**TASK DIRECTIONS**: Below are lines of data, and only some are wanted. Please repeat exactly those from the line that has "(** ** No due medication is passed over *)" through the line that has "exists (med_tasks k".

**DATASET EXCERPTS**:
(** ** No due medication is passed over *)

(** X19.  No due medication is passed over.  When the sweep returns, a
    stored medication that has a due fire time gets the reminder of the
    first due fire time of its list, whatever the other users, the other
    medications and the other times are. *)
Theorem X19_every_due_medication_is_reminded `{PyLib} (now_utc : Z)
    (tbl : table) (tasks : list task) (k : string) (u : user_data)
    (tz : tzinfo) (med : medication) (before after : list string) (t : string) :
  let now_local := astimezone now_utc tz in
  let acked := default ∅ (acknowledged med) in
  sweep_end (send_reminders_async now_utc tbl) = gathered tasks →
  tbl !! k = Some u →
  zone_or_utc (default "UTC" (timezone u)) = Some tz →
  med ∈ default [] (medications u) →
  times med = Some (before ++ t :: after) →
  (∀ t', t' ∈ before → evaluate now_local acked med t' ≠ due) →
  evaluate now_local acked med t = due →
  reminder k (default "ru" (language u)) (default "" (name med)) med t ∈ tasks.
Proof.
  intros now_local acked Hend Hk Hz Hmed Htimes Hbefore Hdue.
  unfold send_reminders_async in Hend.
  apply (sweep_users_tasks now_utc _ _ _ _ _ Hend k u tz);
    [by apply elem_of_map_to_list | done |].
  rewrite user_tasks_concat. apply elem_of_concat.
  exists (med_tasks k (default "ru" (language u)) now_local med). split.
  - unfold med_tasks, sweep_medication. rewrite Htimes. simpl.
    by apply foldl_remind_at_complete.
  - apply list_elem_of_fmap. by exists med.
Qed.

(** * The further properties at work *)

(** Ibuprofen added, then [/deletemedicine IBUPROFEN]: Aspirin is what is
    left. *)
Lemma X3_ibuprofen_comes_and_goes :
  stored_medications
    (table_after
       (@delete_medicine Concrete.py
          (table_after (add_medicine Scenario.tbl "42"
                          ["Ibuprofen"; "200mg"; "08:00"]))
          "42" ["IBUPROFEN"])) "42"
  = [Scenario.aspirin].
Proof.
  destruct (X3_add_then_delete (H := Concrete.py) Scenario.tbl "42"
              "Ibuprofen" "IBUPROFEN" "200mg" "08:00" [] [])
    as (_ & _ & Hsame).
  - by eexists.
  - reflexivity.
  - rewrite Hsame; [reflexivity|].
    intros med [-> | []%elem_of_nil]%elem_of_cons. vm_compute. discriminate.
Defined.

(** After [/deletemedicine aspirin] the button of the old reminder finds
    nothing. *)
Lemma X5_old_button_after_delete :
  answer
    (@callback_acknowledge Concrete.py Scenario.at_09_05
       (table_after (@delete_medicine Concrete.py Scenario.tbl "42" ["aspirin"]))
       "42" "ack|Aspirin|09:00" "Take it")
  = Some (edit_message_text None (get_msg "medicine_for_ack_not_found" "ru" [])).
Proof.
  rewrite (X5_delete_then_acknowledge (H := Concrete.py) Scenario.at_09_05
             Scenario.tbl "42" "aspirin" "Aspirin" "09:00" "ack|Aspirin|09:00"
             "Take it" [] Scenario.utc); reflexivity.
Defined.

==

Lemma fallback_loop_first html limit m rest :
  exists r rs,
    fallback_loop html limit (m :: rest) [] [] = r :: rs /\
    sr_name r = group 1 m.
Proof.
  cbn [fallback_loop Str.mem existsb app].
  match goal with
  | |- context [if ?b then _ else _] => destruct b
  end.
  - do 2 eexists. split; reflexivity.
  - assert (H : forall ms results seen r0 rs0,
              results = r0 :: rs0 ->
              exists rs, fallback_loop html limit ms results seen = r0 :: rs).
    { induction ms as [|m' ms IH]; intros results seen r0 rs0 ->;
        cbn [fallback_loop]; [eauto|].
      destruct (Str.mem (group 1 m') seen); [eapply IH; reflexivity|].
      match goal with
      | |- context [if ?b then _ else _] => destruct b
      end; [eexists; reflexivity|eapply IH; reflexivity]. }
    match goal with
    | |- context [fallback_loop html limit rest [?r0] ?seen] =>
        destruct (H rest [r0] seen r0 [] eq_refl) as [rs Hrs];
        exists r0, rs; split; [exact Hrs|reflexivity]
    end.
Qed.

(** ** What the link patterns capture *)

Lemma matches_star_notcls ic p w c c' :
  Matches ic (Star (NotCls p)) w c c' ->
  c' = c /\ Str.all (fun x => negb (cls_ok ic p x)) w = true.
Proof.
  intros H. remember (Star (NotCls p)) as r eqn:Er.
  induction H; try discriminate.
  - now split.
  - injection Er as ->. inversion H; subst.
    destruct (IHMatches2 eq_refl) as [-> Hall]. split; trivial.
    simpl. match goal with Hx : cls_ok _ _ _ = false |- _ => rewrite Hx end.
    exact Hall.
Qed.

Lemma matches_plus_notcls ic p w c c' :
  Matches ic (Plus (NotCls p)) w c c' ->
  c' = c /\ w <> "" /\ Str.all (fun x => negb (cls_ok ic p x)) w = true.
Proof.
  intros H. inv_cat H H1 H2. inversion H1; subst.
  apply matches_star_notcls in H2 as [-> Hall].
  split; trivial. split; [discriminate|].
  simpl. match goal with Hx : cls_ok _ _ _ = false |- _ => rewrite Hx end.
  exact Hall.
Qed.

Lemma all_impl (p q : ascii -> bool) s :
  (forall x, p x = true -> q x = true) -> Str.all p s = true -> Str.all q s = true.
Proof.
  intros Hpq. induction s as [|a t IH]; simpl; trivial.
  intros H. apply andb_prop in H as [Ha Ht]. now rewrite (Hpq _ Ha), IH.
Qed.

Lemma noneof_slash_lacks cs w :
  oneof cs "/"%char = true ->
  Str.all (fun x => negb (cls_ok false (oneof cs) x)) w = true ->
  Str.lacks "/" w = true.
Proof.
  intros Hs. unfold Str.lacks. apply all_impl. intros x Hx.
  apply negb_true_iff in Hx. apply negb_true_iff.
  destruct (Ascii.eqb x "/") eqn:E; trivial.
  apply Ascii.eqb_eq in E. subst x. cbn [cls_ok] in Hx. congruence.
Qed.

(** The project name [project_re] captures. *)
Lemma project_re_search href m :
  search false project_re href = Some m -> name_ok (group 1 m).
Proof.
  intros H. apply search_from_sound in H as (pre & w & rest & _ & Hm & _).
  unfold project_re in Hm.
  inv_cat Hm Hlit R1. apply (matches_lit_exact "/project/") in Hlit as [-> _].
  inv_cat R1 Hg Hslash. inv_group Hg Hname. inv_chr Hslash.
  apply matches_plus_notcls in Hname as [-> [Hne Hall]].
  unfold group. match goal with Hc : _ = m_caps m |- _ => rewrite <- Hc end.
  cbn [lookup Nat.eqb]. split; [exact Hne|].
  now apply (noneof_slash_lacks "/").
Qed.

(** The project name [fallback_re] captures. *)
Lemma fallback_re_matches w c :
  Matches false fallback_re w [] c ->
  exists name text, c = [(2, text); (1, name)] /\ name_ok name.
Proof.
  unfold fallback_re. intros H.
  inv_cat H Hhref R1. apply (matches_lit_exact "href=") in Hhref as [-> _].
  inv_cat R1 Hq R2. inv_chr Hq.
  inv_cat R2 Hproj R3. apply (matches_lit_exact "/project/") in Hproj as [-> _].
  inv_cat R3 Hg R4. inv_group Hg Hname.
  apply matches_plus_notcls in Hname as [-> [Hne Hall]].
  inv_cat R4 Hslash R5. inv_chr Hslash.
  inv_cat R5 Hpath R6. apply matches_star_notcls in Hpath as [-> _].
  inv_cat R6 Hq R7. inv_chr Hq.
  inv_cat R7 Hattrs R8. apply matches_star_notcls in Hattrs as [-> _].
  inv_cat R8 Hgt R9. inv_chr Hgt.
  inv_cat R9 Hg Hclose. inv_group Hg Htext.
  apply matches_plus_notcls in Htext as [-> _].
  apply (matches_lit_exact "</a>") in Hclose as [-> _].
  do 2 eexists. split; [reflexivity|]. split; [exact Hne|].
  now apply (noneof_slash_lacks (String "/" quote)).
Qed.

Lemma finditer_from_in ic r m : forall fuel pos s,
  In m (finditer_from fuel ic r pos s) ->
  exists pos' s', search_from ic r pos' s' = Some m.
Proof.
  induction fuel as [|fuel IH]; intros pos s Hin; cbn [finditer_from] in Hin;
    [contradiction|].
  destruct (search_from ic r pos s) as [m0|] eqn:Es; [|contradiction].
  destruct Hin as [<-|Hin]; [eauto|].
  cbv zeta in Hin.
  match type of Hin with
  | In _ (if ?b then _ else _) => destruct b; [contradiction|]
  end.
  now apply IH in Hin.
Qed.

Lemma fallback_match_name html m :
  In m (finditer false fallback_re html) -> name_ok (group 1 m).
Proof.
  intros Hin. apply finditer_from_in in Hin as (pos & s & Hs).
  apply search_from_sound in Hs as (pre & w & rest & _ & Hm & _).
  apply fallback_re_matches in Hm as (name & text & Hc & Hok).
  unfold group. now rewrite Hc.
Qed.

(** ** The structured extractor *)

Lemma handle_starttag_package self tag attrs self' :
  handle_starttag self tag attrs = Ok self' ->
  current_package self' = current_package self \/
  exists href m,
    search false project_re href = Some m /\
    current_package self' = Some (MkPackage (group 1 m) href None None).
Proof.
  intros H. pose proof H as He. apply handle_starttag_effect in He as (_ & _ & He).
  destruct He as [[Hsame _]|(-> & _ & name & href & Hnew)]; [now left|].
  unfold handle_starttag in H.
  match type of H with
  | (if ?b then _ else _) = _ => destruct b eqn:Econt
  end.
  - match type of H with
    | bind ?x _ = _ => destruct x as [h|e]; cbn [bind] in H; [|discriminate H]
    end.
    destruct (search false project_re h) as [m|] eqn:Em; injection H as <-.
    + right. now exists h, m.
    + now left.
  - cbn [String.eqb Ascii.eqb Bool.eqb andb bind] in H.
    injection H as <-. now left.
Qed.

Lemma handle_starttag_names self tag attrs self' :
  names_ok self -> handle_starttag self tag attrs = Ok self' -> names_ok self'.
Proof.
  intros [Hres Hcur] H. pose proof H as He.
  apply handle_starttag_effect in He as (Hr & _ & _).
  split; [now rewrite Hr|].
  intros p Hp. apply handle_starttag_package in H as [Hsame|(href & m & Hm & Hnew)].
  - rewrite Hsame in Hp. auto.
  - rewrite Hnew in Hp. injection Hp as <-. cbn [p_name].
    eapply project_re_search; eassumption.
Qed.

**COMPLETED TASK**:
(** ** No due medication is passed over *)

(** X19.  No due medication is passed over.  When the sweep returns, a
    stored medication that has a due fire time gets the reminder of the
    first due fire time of its list, whatever the other users, the other
    medications and the other times are. *)
Theorem X19_every_due_medication_is_reminded `{PyLib} (now_utc : Z)
    (tbl : table) (tasks : list task) (k : string) (u : user_data)
    (tz : tzinfo) (med : medication) (before after : list string) (t : string) :
  let now_local := astimezone now_utc tz in
  let acked := default ∅ (acknowledged med) in
  sweep_end (send_reminders_async now_utc tbl) = gathered tasks →
  tbl !! k = Some u →
  zone_or_utc (default "UTC" (timezone u)) = Some tz →
  med ∈ default [] (medications u) →
  times med = Some (before ++ t :: after) →
  (∀ t', t' ∈ before → evaluate now_local acked med t' ≠ due) →
  evaluate now_local acked med t = due →
  reminder k (default "ru" (language u)) (default "" (name med)) med t ∈ tasks.
Proof.
  intros now_local acked Hend Hk Hz Hmed Htimes Hbefore Hdue.
  unfold send_reminders_async in Hend.
  apply (sweep_users_tasks now_utc _ _ _ _ _ Hend k u tz);
    [by apply elem_of_map_to_list | done |].
  rewrite user_tasks_concat. apply elem_of_concat.
  exists (med_tasks k (default "ru" (language u)) now_local med). split.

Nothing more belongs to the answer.